Bu koşullarda yapılan seçimleri, kaybettiği oyları geri alarak AKP kazandı.

CHP’nin 2014 ve 2015 yıllarında yapılan bu seçimlerde, kendisine yapılan güçbirliği çağrılarına sırtını döndüğünü de ekleyelim.

Gelelim bugüne…

Aradan altı yıl geçmiş durumda. AKP; CHP’nin yardımıyla ve dünyada değişen dengelerin yarattığı elverişli uluslararası iklimde iktidarını bugüne kadar sürdürebildi.

Ama yolun sonuna gelindiği görülüyor.

AKP’nin bir eli tarikat ve cemaatlerde, bir eli mafyada, bir eli Batı emperyalizmi ile iş tutmaya devam etmede.

Böyle bir duruşla gidilecek bir yer yerin olmadığı görülüyor.

Ekonomi bir çıkmazın içinde. MKE’nin şirketleştirilerek özelleştirilmek istenmesi, kamu kuruluşlarına ait tatil yerlerinden bazılarının satışı için harekete geçilmesi, elde kalan son kamu kuruluşlarını özelleştirme çabalarının sürmesi, iflas eden bir yönetimin çaresizliğini yansıtıyor. 

Hal böyleyken, her gün sosyal medyada ve haber sitelerinde yer alan bazı AKP milletvekilleri ve yöneticilerine ait 3, 5, 10 ayrı yerden maaş aldıklarına dair haberler, içinde bulunulan sefaletin üzerine tüy dikmek anlamına geliyor.

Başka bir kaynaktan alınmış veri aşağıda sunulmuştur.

(** * natstat_manager: the live-game delta-tracking subsystem

    A shallow embedding of [app/common/utils.py], [app/common/types.py],
    [app/background/live_games/{converter,storage,manager,runtimes}.py] and the
    live-game functions of [app/db/db_client.py], followed by the properties of
    the in-memory store, the change detector, the polling cycle, the update of
    future games and the rows prepared for the datastore.

    Conventions of the embedding.
    - A Python value read from the provider's JSON is a [json]; [JNull] is
      Python's [None].  JSON numbers are integers (floats are not modelled) and
      strings are ASCII.
    - A call that may raise returns a [res]: [Ok v] or [Raise e].
    - A naive [datetime] is the number of microseconds since 0001-01-01 00:00.
    - The wall clock, the timezone database and the HTTP client are inputs:
      a [Clock], the section variable [ny_to_utc] and the section variables
      [fetch_game] and [fetch_games_in_range].
    - The datastore is an input too: what a query returns is a section
      variable ([get_games_in_date_range], [stored_ids]), and what the code
      asks it to write is returned as a list of calls, which are taken to
      return. *)

From Stdlib Require Import ZArith Ascii String List Bool Lia.
From stdpp Require Import base tactics option list gmap strings pretty.

Set Warnings "-register-all".
Local Open Scope Z_scope.

(** ** Python exceptions and results *)

Inductive exn : Set :=
| KeyError | TypeError | ValueError | AttributeError | IndexError
| OverflowError | ValidationError | TimeoutError.

Inductive res (A : Type) : Type :=
| Ok (a : A)
| Raise (e : exn).
Arguments Ok {A} a.
Arguments Raise {A} e.

#[global] Instance res_ret : MRet res := fun A a => Ok a.
#[global] Instance res_bind : MBind res := fun A B f m =>
  match m with Ok a => f a | Raise e => Raise e end.

(** ** JSON documents as Python values *)

Inductive json : Type :=
| JNull
| JBool (b : bool)
| JNum (n : Z)
| JStr (s : string)
| JArr (items : list json)
| JObj (fields : list (string * json)).

(** [d.get(k)] on the fields of a dict. *)
Fixpoint dict_get (k : string) (d : list (string * json)) : option json :=
  match d with
  | [] => None
  | (k', v) :: d' => if String.eqb k' k then Some v else dict_get k d'
  end.

(** [list(d.values())] *)
Definition dict_values (d : list (string * json)) : list json := map snd d.

Definition is_none (v : json) : bool :=
  match v with JNull => true | _ => false end.

(** [isinstance(v, dict)] *)
Definition is_dict (v : json) : bool :=
  match v with JObj _ => true | _ => false end.

(** [v == s] for a string literal [s]. *)
Definition eq_str (v : json) (s : string) : bool :=
  match v with JStr s' => String.eqb s' s | _ => false end.

(** [v[k]] for a string key: only a dict can be indexed by a string. *)
Definition py_getitem (v : json) (k : string) : res json :=
  match v with
  | JObj d => match dict_get k d with Some x => Ok x | None => Raise KeyError end
  | _ => Raise TypeError
  end.

(** [needle in s] on strings. *)
Fixpoint is_substring (needle s : string) : bool :=
  String.prefix needle s ||
  match s with
  | EmptyString => false
  | String _ s' => is_substring needle s'
  end.

(** [k in v] for a string [k]: key membership on a dict, element membership
    on a list, substring test on a string. *)
Definition py_contains (k : string) (v : json) : res bool :=
  match v with
  | JObj d => Ok (bool_decide (is_Some (dict_get k d)))
  | JArr l => Ok (existsb (fun x => eq_str x k) l)
  | JStr s => Ok (is_substring k s)
  | _ => Raise TypeError
  end.

(** [len(v)] *)
Definition py_len (v : json) : res Z :=
  match v with
  | JObj d => Ok (Z.of_nat (List.length d))
  | JArr l => Ok (Z.of_nat (List.length l))
  | JStr s => Ok (Z.of_nat (String.length s))
  | _ => Raise TypeError
  end.

(** [v.values()], as a list. *)
Definition py_values (v : json) : res (list json) :=
  match v with
  | JObj d => Ok (dict_values d)
  | _ => Raise AttributeError
  end.

(** *** [jmespath.search] for dotted field paths *)

(** Splits ["score.visitor"] into its identifiers. *)
Fixpoint split_dots (acc : string) (s : string) : list string :=
  match s with
  | EmptyString => [acc]
  | String c s' =>
      if Ascii.eqb c "."%char then acc :: split_dots EmptyString s'
      else split_dots (acc +:+ String c EmptyString) s'
  end.

(** A field of a value: [value.get(name)], and [None] on anything that is
    not a dict. *)
Definition jp_field (v : json) (name : string) : json :=
  match v with
  | JObj d => default JNull (dict_get name d)
  | _ => JNull
  end.

Definition jmespath_search (path : string) (data : json) : json :=
  fold_left jp_field (split_dots EmptyString path) data.

(** *** [int(v)] and [str(v)] *)

Definition digit_val (c : ascii) : option Z :=
  let n := Z.of_nat (nat_of_ascii c) in
  if (48 <=? n) && (n <=? 57) then Some (n - 48) else None.

(** Python's whitespace among the ASCII characters. *)
Definition is_space (c : ascii) : bool :=
  let n := Z.of_nat (nat_of_ascii c) in
  ((9 <=? n) && (n <=? 13)) || ((28 <=? n) && (n <=? 32)).

Fixpoint lstrip (s : string) : string :=
  match s with
  | String c s' => if is_space c then lstrip s' else s
  | EmptyString => EmptyString
  end.

Fixpoint all_space (s : string) : bool :=
  match s with
  | String c s' => is_space c && all_space s'
  | EmptyString => true
  end.

(** Digits of an integer literal after its sign: a digit, then digits each
    optionally preceded by one underscore, then only whitespace.
    [prev] tells whether the last character read was a digit. *)
Fixpoint int_digits (acc : Z) (prev : bool) (s : string) : option Z :=
  match s with
  | EmptyString => if prev then Some acc else None
  | String c s' =>
      match digit_val c with
      | Some d => int_digits (10 * acc + d) true s'
      | None =>
          if Ascii.eqb c "_"%char then
            if prev then
              match s' with
              | String c' _ =>
                  if bool_decide (is_Some (digit_val c')) then int_digits acc false s'
                  else None
              | EmptyString => None
              end
            else None
          else if prev && all_space s then Some acc else None
      end
  end.

(** [int(s)] for a string, base 10. *)
Definition int_of_string (s : string) : res Z :=
  let body := lstrip s in
  let parsed :=
    match body with
    | String c s' =>
        if Ascii.eqb c "-"%char then Z.opp <$> int_digits 0 false s'
        else if Ascii.eqb c "+"%char then int_digits 0 false s'
        else int_digits 0 false body
    | EmptyString => None
    end in
  match parsed with Some n => Ok n | None => Raise ValueError end.

Definition py_int (v : json) : res Z :=
  match v with
  | JStr s => int_of_string s
  | JNum n => Ok n
  | JBool b => Ok (if b then 1 else 0)
  | _ => Raise TypeError
  end.

Definition squote : ascii := ascii_of_nat 39.
Definition dquote : ascii := ascii_of_nat 34.
Definition backslash : ascii := ascii_of_nat 92.

Fixpoint has_char (c : ascii) (s : string) : bool :=
  match s with
  | EmptyString => false
  | String c' s' => Ascii.eqb c c' || has_char c s'
  end.

Definition hex_digit (n : nat) : ascii :=
  ascii_of_nat (if Nat.ltb n 10 then 48 + n else 87 + n).

Fixpoint repr_chars (q : ascii) (s : string) : string :=
  match s with
  | EmptyString => EmptyString
  | String c s' =>
      let n := nat_of_ascii c in
      let esc :=
        if Ascii.eqb c backslash then String backslash (String backslash EmptyString)
        else if Ascii.eqb c q then String backslash (String q EmptyString)
        else if Nat.eqb n 10 then String backslash "n"
        else if Nat.eqb n 13 then String backslash "r"
        else if Nat.eqb n 9 then String backslash "t"
        else if Nat.ltb n 32 || Nat.eqb n 127 then
          String backslash
            (String "x" (String (hex_digit (Nat.div n 16))
               (String (hex_digit (Nat.modulo n 16)) EmptyString)))
        else String c EmptyString in
      esc +:+ repr_chars q s'
  end.

(** [repr(s)] of a string: single quotes, unless it holds one and no double
    quote. *)
Definition repr_string (s : string) : string :=
  let q := if has_char squote s && negb (has_char dquote s) then dquote else squote in
  String q (repr_chars q s) +:+ String q EmptyString.

Definition join_comma (l : list string) : string :=
  match l with
  | [] => EmptyString
  | x :: l' => fold_left (fun acc y => acc +:+ ", " +:+ y) l' x
  end.

Fixpoint py_repr (v : json) : string :=
  match v with
  | JNull => "None"
  | JBool b => if b then "True" else "False"
  | JNum n => pretty n
  | JStr s => repr_string s
  | JArr l => "[" +:+ join_comma (map py_repr l) +:+ "]"
  | JObj d =>
      "{" +:+ join_comma (map (fun kv => repr_string (fst kv) +:+ ": " +:+ py_repr (snd kv)) d)
      +:+ "}"
  end.

(** [str(v)] *)
Definition py_str (v : json) : res string :=
  match v with
  | JStr s => Ok s
  | _ => Ok (py_repr v)
  end.

(** ** Naive datetimes *)

(** Microseconds since 0001-01-01 00:00:00. *)
Definition datetime : Type := Z.

Definition usec_per_minute : Z := 60 * 1000000.
Definition usec_per_hour : Z := 60 * usec_per_minute.
Definition usec_per_day : Z := 24 * usec_per_hour.

(** [timedelta(hours=h)] *)
Definition timedelta_hours (h : Z) : Z := h * usec_per_hour.

(** [timedelta(hours=h, minutes=m)] *)
Definition timedelta_hm (h m : Z) : Z := h * usec_per_hour + m * usec_per_minute.

Definition is_leap (y : Z) : bool :=
  ((y mod 4 =? 0) && negb (y mod 100 =? 0)) || (y mod 400 =? 0).

Definition days_in_month (y m : Z) : Z :=
  if m =? 2 then (if is_leap y then 29 else 28)
  else if (m =? 4) || (m =? 6) || (m =? 9) || (m =? 11) then 30
  else 31.

Definition days_before_year (y : Z) : Z :=
  let p := y - 1 in p * 365 + p / 4 - p / 100 + p / 400.

Fixpoint days_before_month_from (y : Z) (m : nat) : Z :=
  match m with
  | O => 0
  | S m' => days_before_month_from y m' + days_in_month y (Z.of_nat m)
  end.

(** Days of the year before the first of month [m]. *)
Definition days_before_month (y m : Z) : Z :=
  days_before_month_from y (Z.to_nat (m - 1)).

(** [date(y, m, d).toordinal()]: 0001-01-01 is day 1. *)
Definition ymd_to_ord (y m d : Z) : Z :=
  days_before_year y + days_before_month y m + d.

(** [datetime(y, m, d, H, M)] *)
Definition mk_datetime (y m d H M : Z) : datetime :=
  (ymd_to_ord y m d - 1) * usec_per_day + H * usec_per_hour + M * usec_per_minute.

(** [dt.replace(hour=0, minute=0, second=0, microsecond=0)] *)
Definition day_start (t : datetime) : datetime := t - t mod usec_per_day.

(** [dt.replace(hour=23, minute=59, second=59, microsecond=999999)] *)
Definition day_end (t : datetime) : datetime := day_start t + usec_per_day - 1.

(** *** [datetime.strptime] for the two formats of the repository

    [_strptime] turns the format into a regular expression, matches it
    against the start of the string with backtracking, refuses a string
    with characters left over, and then builds the date, which refuses a
    day the month does not have and the year 0.  The matchers below are in
    continuation-passing style: an alternative is tried in the order of the
    regular expression, and the next one only when the rest fails. *)

Section Regex.
Context {A : Type}.

Definition alt (x y : option A) : option A :=
  match x with Some a => Some a | None => y end.

(** One character equal to [c]. *)
Definition re_lit (c : ascii) (s : string) (k : string -> option A) : option A :=
  match s with
  | String c' s' => if Ascii.eqb c' c then k s' else None
  | EmptyString => None
  end.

Dış politikada ABD ve Rusya’yı birbirlerine karşı kullanabileceğini zanneden aklın, binlerce yıllık devlet geleneği ile bir alakası yoktur.

Tarikatların devlet içinde geldiği yer hemen her gün yaşanan yeni ibret verici gelişmelerle artık gizlenmiyor. Gizleme ihtiyacı da duymuyorlar. Dinci milis kuvvetlerinin silahlandığına dair haberler bizzat kendileri tarafından duyuruluyor.

Bu liste uzatılabilir. İşte bütün bu gelişmeler AKP’yi bir kez daha yolun sonuna getirmiş durumda.

Yeni “Ekmeleddin vakası”na doğru

Bütün bu gelişmelerin üzerine CHP’nin bir yandan HDP ile yanyana geldiğini gösteren görüntü, açıklama ve eylemler; diğer yandan bütün muhalefeti birleştirmek adına Babacan ve Davutoğlu birlikte verilen mesajlar insana acaba yeni, bir “Ekmeleddin vakası” ile mi karşı karşıyayız sorusunu sorduruyor!

CHP’nin bu yöndeki çabalarının Biden’ın AKP karşısındaki muhalefeti birleştirmek diye 2020 yılının başında ilan ettiği stratejisiyle örtüştüğü üzerinde düşünülmesi gereken bir başka gerçek.

Buradan ABD; AKP’yi yıkmak ve CHP’yi iktidar yapmak istiyor gibi bir sonuç çıkmamalı. Biden’ın yukarda açıkladığı planın bir amacının da AKP’yi kendine mecbur etmek olduğu söylenebilir.

Emperyalizm işbirlikçisine sadık kalmaz; her durumda kendisiyle işbirliği yapabilecek en “elverişli” kuvvetle iş tutar. 

CHP’nin iktidar olmak uğruna ‘ABD ile ben daha iyi anlaşırım’ çabası içine girmesi ve bu amaçla emperyalizmin doğrudan uzantısı olan kuvvetlerle yanyana gelmek için gösterdiği gayret, Türkiye’nin de, kendisinin de yararına değildir. Ama bu yöndeki gayretler Türkiye’de yeni bir “Ekmeleddin vakası” yaşamamıza neden olabilir.